Task goal |
Return verbatim the run of lines that opens with the line holding "(** What the" and closes with the last line of the records.

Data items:
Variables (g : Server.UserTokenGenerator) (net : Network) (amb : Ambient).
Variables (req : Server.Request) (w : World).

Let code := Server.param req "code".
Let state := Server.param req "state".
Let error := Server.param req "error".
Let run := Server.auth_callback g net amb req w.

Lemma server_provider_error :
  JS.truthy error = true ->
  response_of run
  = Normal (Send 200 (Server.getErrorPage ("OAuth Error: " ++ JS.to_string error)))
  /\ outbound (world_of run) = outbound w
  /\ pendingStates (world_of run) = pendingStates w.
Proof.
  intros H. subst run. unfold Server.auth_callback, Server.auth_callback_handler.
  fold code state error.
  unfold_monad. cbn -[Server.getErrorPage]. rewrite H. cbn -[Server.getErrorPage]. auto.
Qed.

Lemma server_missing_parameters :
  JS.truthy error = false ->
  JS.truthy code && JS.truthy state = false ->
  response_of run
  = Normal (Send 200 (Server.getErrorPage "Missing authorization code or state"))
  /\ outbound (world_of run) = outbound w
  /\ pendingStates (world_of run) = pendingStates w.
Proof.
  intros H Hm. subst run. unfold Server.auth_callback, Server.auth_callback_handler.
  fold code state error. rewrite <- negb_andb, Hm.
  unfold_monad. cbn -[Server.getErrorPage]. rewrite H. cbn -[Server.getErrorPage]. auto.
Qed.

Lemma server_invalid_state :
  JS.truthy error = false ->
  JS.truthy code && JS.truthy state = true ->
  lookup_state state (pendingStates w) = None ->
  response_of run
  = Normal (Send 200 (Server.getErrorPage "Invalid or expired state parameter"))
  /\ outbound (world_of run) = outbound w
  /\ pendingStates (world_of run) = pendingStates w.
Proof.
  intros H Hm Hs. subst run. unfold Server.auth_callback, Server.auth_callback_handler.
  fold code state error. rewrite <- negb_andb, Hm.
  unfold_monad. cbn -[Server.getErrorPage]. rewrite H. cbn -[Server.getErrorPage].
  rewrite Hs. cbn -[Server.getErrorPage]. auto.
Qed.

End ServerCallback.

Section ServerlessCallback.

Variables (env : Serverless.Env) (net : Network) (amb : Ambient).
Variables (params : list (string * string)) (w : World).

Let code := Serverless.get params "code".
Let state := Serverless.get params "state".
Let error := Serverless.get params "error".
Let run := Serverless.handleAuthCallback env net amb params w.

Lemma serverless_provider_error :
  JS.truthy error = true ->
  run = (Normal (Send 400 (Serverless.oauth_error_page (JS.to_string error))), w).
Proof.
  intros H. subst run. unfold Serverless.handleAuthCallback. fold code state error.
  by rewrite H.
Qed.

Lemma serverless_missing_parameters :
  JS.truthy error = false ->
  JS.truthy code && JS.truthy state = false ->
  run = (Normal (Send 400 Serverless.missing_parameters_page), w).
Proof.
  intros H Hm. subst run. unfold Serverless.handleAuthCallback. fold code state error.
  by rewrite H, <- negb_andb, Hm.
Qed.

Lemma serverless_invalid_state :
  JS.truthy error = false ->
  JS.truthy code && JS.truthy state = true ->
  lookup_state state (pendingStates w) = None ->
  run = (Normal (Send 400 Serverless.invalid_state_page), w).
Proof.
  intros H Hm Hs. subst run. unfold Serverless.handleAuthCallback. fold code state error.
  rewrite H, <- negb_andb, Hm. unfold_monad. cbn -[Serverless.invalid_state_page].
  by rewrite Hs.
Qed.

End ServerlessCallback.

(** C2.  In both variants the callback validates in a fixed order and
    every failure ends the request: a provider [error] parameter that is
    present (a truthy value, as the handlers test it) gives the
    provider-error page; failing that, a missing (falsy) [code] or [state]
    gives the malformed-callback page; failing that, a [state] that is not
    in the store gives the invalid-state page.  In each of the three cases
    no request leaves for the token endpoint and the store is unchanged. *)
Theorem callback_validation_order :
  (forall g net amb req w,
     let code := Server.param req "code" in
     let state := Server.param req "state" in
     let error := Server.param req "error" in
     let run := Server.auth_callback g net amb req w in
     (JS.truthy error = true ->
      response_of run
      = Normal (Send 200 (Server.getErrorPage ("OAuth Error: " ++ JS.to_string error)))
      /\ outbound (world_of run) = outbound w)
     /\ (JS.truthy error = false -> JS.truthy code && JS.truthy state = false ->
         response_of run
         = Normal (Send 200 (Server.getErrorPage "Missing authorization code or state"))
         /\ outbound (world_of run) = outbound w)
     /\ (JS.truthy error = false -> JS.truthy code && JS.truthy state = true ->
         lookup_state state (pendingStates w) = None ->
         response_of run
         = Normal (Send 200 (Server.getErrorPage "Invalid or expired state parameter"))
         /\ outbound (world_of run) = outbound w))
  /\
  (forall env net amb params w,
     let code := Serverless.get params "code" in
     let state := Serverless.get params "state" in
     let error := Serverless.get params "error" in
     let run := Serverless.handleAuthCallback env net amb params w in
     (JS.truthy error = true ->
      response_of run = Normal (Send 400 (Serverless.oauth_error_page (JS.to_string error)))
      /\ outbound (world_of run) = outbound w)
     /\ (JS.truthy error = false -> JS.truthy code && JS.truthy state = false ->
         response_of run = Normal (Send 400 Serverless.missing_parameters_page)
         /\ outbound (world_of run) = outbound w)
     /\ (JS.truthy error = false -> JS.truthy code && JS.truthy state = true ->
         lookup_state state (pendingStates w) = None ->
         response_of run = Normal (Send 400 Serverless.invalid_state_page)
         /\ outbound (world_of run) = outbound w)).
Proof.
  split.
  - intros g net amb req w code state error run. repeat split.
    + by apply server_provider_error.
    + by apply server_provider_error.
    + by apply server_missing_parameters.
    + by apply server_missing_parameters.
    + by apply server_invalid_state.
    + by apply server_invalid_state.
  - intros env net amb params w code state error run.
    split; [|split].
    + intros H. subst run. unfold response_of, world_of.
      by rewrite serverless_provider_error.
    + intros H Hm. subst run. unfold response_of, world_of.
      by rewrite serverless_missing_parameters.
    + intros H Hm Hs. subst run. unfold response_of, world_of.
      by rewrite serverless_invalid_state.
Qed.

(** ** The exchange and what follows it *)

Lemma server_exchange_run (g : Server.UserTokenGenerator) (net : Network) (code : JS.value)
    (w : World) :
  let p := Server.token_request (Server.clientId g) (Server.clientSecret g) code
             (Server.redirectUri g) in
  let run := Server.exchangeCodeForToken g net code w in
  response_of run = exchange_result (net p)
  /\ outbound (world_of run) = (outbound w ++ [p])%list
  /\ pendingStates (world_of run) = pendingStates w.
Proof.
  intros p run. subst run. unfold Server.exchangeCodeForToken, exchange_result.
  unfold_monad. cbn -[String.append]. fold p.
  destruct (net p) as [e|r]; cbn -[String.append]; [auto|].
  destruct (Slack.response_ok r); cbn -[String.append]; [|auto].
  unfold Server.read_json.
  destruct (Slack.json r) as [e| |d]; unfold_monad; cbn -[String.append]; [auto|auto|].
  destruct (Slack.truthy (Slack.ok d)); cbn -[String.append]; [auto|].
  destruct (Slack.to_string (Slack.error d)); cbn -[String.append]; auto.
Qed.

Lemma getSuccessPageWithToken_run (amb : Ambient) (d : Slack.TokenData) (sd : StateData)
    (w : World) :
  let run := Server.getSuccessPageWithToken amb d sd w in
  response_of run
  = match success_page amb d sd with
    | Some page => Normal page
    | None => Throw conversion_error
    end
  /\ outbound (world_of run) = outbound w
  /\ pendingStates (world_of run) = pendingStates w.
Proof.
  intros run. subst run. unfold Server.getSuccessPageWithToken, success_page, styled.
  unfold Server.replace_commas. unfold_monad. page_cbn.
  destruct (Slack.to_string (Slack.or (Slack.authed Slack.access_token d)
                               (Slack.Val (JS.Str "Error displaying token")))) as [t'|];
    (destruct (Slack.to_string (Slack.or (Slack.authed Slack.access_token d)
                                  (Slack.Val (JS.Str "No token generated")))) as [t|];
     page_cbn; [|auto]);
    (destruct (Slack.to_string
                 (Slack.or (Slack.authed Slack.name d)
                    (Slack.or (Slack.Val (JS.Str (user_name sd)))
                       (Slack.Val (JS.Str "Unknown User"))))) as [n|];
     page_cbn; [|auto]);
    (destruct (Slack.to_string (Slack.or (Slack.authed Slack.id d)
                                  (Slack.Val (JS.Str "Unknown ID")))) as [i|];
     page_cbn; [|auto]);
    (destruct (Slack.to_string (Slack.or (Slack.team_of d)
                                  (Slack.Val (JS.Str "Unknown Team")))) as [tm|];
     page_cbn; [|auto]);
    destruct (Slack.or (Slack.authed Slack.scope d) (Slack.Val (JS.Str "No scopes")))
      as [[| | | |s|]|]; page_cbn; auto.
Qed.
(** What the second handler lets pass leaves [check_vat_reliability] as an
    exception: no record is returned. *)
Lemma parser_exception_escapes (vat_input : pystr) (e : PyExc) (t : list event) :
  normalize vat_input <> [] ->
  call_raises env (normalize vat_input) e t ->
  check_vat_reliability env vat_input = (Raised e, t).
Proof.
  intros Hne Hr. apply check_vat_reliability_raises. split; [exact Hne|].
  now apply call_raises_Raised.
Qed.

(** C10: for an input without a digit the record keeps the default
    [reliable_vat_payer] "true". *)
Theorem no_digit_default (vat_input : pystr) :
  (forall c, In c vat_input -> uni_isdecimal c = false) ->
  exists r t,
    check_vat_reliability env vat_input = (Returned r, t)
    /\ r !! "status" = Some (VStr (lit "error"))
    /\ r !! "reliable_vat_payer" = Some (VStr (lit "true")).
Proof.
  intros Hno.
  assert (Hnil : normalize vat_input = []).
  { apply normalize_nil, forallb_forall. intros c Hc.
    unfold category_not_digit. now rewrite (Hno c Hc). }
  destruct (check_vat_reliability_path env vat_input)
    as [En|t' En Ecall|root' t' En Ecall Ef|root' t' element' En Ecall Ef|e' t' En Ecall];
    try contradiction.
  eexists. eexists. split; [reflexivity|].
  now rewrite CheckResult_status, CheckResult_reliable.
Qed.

Solution for this exercise |
(** What the second handler lets pass leaves [check_vat_reliability] as an
    exception: no record is returned. *)
Lemma parser_exception_escapes (vat_input : pystr) (e : PyExc) (t : list event) :
  normalize vat_input <> [] ->
  call_raises env (normalize vat_input) e t ->
  check_vat_reliability env vat_input = (Raised e, t).
Proof.
  intros Hne Hr. apply check_vat_reliability_raises. split; [exact Hne|].
  now apply call_raises_Raised.
Qed.

(** C10: for an input without a digit the record keeps the default
    [reliable_vat_payer] "true". *)
Theorem no_digit_default (vat_input : pystr) :
  (forall c, In c vat_input -> uni_isdecimal c = false) ->
  exists r t,
    check_vat_reliability env vat_input = (Returned r, t)
    /\ r !! "status" = Some (VStr (lit "error"))
    /\ r !! "reliable_vat_payer" = Some (VStr (lit "true")).
Proof.
  intros Hno.
  assert (Hnil : normalize vat_input = []).
  { apply normalize_nil, forallb_forall. intros c Hc.
    unfold category_not_digit. now rewrite (Hno c Hc). }
  destruct (check_vat_reliability_path env vat_input)
    as [En|t' En Ecall|root' t' En Ecall Ef|root' t' element' En Ecall Ef|e' t' En Ecall];
    try contradiction.
  eexists. eexists. split; [reflexivity|].
  now rewrite CheckResult_status, CheckResult_reliable.
Qed.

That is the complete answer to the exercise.